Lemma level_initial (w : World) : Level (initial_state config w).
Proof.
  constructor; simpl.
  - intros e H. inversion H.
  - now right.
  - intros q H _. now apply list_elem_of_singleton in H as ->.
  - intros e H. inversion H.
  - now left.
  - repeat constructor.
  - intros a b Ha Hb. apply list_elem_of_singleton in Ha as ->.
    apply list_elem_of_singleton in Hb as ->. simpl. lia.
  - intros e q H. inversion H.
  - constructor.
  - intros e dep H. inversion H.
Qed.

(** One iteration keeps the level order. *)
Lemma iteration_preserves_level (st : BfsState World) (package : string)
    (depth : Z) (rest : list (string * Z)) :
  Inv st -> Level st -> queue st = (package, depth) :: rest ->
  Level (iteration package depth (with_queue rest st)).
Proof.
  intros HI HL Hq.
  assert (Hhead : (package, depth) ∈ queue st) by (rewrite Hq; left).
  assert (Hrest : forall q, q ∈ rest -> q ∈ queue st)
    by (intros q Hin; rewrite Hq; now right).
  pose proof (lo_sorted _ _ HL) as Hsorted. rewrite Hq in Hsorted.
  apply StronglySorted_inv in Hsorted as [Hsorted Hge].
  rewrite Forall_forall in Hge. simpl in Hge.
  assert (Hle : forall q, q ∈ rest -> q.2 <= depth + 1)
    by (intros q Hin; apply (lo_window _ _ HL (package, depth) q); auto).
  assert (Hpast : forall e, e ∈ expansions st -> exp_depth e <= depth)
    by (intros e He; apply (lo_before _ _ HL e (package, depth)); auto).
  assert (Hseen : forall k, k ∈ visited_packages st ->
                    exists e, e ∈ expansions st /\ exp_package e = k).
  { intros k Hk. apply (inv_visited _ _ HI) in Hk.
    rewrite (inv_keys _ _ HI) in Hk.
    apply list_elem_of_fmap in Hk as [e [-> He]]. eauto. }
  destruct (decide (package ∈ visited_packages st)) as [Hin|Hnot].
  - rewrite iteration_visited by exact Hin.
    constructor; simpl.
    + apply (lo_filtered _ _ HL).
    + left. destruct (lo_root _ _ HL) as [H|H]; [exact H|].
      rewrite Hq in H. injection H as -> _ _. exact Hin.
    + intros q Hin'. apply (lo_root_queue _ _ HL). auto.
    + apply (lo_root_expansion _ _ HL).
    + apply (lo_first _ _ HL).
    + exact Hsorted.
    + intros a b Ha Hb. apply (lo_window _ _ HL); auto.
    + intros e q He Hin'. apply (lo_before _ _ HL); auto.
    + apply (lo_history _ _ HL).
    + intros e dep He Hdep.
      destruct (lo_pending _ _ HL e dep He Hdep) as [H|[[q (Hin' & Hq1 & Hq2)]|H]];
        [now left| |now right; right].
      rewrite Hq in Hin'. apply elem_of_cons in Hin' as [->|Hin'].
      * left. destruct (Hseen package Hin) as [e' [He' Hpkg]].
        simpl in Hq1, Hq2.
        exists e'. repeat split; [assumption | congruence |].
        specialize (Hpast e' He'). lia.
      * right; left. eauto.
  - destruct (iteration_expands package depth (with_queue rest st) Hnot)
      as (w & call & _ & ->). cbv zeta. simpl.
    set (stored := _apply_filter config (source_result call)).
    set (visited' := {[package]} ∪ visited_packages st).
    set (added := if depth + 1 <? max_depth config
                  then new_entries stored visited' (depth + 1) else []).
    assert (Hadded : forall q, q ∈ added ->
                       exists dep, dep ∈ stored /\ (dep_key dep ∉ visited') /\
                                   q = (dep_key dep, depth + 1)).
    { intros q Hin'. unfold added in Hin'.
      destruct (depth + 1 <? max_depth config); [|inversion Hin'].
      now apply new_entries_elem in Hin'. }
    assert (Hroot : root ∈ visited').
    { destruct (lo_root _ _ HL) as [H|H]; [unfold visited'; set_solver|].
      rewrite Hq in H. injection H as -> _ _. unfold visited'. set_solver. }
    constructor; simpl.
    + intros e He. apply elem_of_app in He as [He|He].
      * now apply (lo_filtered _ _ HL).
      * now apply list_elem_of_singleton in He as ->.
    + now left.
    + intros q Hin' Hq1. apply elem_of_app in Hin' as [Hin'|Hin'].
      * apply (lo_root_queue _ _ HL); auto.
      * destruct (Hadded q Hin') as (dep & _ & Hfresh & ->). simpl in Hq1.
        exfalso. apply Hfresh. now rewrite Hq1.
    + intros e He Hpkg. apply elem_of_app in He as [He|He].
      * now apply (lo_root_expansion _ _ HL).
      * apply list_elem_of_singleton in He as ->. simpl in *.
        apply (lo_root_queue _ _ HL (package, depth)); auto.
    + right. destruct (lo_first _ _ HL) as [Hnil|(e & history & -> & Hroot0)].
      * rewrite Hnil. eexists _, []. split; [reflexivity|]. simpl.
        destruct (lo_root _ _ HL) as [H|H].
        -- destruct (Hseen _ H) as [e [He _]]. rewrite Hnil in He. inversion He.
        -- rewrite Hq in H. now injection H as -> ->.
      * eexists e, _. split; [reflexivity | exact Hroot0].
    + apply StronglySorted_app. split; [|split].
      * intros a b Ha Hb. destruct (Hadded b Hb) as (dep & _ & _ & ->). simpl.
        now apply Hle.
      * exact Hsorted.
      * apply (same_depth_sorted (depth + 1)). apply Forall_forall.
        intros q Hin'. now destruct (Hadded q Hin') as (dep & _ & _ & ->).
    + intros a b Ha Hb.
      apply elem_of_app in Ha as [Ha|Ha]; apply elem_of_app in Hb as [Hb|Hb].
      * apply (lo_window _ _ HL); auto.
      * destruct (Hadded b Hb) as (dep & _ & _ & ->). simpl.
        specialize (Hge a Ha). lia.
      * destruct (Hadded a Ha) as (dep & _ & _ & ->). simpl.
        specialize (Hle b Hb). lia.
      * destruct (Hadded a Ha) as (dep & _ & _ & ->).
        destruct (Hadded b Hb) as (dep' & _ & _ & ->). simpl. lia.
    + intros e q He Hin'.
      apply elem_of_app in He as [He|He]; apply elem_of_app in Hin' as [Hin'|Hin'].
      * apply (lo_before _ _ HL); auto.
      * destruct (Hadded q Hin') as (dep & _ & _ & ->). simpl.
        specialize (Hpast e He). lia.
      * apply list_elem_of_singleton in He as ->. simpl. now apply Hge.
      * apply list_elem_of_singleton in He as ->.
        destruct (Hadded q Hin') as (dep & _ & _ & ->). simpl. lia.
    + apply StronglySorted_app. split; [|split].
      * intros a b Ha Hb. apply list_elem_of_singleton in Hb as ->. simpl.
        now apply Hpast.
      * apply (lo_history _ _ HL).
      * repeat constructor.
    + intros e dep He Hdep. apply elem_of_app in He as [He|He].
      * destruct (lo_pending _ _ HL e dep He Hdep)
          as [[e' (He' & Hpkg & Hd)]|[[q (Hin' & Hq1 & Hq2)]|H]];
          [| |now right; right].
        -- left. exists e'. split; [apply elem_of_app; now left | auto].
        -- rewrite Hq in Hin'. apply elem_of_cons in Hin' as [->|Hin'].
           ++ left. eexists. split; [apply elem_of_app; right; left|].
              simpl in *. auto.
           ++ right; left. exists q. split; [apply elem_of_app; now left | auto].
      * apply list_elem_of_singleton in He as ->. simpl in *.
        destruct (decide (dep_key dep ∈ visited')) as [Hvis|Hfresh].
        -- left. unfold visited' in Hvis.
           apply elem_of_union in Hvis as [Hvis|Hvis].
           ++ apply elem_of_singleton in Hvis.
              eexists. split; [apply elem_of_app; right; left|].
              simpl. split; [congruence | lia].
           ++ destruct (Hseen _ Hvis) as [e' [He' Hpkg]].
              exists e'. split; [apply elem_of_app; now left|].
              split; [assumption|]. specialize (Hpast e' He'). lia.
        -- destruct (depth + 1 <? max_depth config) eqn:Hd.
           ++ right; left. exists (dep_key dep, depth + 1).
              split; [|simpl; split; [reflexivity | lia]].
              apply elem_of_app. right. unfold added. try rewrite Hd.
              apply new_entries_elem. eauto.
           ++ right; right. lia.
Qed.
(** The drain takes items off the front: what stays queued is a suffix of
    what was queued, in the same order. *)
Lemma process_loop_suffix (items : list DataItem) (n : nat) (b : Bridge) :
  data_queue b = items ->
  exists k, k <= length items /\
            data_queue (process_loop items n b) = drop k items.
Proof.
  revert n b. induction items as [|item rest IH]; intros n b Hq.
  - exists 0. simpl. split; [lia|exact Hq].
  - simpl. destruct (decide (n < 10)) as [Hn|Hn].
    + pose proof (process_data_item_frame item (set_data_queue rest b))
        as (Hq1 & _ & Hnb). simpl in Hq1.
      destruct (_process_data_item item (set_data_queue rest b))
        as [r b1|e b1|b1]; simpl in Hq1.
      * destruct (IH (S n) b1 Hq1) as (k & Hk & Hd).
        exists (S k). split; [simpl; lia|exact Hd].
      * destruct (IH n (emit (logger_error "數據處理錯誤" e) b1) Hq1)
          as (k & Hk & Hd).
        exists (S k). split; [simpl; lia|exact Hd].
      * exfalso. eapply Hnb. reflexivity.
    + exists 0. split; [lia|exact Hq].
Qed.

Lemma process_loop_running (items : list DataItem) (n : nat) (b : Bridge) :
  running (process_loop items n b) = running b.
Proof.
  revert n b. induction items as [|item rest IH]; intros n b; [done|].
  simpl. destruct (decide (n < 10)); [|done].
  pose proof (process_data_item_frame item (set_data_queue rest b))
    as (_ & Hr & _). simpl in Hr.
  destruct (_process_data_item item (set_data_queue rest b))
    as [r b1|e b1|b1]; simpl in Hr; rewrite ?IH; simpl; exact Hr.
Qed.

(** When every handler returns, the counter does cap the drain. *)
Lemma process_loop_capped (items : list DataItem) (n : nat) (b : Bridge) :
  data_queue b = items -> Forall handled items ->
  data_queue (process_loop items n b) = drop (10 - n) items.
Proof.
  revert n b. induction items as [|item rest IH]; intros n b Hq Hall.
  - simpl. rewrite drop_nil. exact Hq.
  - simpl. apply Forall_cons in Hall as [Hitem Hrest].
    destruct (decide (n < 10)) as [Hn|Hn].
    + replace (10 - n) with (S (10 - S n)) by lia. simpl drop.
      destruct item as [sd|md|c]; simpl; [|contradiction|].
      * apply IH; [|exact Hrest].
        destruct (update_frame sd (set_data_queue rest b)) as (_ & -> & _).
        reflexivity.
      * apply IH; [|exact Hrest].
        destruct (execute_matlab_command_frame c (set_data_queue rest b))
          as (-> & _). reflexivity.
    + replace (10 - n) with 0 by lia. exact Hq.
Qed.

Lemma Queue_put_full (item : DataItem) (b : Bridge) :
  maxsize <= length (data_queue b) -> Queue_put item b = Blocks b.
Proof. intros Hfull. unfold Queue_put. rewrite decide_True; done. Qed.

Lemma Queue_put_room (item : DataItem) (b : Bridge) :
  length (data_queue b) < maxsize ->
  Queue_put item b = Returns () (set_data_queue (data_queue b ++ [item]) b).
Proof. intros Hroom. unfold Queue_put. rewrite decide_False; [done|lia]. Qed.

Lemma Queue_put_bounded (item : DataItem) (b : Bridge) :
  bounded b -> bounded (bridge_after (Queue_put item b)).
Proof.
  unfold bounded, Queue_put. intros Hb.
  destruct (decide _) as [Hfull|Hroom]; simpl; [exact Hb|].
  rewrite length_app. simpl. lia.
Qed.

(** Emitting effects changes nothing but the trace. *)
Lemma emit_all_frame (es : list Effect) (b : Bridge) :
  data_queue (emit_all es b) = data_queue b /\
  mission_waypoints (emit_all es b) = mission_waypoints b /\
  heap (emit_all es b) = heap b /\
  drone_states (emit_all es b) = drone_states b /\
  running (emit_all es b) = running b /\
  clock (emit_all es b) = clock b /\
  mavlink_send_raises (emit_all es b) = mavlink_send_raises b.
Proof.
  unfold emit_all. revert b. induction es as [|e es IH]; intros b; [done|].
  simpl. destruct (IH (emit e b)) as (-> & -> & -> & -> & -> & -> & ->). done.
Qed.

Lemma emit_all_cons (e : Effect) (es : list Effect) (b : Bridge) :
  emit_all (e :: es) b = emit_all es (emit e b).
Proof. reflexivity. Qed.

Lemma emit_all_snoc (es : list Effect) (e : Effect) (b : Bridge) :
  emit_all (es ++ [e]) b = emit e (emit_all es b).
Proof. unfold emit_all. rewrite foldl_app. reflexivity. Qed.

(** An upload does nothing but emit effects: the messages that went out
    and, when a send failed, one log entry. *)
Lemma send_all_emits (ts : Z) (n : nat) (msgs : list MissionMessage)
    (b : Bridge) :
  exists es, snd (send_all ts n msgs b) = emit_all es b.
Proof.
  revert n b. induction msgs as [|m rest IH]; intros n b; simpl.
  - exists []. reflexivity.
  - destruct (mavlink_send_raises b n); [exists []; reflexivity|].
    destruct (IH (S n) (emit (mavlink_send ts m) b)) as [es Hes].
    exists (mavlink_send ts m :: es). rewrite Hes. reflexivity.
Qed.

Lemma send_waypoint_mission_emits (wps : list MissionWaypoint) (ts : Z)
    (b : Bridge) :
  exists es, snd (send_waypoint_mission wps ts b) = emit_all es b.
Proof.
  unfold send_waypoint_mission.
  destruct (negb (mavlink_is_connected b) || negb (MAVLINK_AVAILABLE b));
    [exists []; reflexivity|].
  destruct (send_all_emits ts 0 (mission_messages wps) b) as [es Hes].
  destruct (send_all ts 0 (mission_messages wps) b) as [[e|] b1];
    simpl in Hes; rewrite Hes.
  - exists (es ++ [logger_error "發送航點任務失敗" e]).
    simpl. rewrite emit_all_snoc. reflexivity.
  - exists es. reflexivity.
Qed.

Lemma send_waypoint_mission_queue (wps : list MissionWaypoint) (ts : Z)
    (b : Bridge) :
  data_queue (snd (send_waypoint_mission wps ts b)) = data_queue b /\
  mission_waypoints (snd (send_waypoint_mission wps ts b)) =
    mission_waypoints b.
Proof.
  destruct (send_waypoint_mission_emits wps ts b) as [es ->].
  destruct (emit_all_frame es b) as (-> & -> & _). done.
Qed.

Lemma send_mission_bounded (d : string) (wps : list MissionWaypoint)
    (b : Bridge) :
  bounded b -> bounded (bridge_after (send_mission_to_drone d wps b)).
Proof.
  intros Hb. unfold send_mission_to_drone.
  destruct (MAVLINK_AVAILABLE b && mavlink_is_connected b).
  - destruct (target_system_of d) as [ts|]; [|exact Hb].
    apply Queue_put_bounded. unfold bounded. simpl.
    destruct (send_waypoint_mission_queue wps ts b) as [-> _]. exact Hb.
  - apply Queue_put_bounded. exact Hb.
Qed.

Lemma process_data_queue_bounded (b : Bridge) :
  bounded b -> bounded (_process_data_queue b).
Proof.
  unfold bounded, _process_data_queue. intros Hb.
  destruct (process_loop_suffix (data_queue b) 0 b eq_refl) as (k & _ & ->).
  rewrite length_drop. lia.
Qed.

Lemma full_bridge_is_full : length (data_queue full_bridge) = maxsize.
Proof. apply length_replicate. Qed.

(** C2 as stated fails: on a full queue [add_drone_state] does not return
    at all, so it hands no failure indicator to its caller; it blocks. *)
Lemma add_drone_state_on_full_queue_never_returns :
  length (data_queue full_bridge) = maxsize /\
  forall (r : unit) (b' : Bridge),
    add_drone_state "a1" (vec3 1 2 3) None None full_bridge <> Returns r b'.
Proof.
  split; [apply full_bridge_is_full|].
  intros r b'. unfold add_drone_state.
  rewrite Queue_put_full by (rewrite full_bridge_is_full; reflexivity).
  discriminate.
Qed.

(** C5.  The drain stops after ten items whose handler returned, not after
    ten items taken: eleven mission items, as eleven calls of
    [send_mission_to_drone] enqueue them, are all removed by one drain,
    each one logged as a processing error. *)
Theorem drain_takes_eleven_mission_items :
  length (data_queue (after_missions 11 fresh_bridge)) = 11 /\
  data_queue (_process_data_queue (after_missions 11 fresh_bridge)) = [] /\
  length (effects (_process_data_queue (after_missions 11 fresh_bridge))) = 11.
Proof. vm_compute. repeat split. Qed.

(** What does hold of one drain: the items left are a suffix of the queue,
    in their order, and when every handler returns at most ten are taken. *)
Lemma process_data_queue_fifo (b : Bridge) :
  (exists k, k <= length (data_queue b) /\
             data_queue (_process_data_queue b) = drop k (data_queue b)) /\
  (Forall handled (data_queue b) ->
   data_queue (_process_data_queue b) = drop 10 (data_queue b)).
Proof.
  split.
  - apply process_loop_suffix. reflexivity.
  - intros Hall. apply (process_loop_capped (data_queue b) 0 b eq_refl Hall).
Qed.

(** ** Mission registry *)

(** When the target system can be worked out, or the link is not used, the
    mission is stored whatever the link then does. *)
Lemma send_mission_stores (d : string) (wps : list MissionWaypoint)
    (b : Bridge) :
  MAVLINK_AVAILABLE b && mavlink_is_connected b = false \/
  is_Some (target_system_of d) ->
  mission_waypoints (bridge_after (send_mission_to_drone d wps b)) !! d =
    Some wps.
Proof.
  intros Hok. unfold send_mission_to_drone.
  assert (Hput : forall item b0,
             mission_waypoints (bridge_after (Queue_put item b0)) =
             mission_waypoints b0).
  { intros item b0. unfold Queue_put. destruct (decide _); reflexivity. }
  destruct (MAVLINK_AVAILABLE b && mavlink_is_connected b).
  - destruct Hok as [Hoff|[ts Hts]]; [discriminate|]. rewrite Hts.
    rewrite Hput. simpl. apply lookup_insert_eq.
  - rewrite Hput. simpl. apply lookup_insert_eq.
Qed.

------------------------

**Goal of the exercise**. From the records above, print exactly the lines that run from the line with "[| |now right; right]." to the line with "left. eexists. split; [apply elem_of_app; right; left|].", inclusive.

**Answer box**.
          [| |now right; right].
        -- left. exists e'. split; [apply elem_of_app; now left | auto].
        -- rewrite Hq in Hin'. apply elem_of_cons in Hin' as [->|Hin'].
           ++ left. eexists. split; [apply elem_of_app; right; left|].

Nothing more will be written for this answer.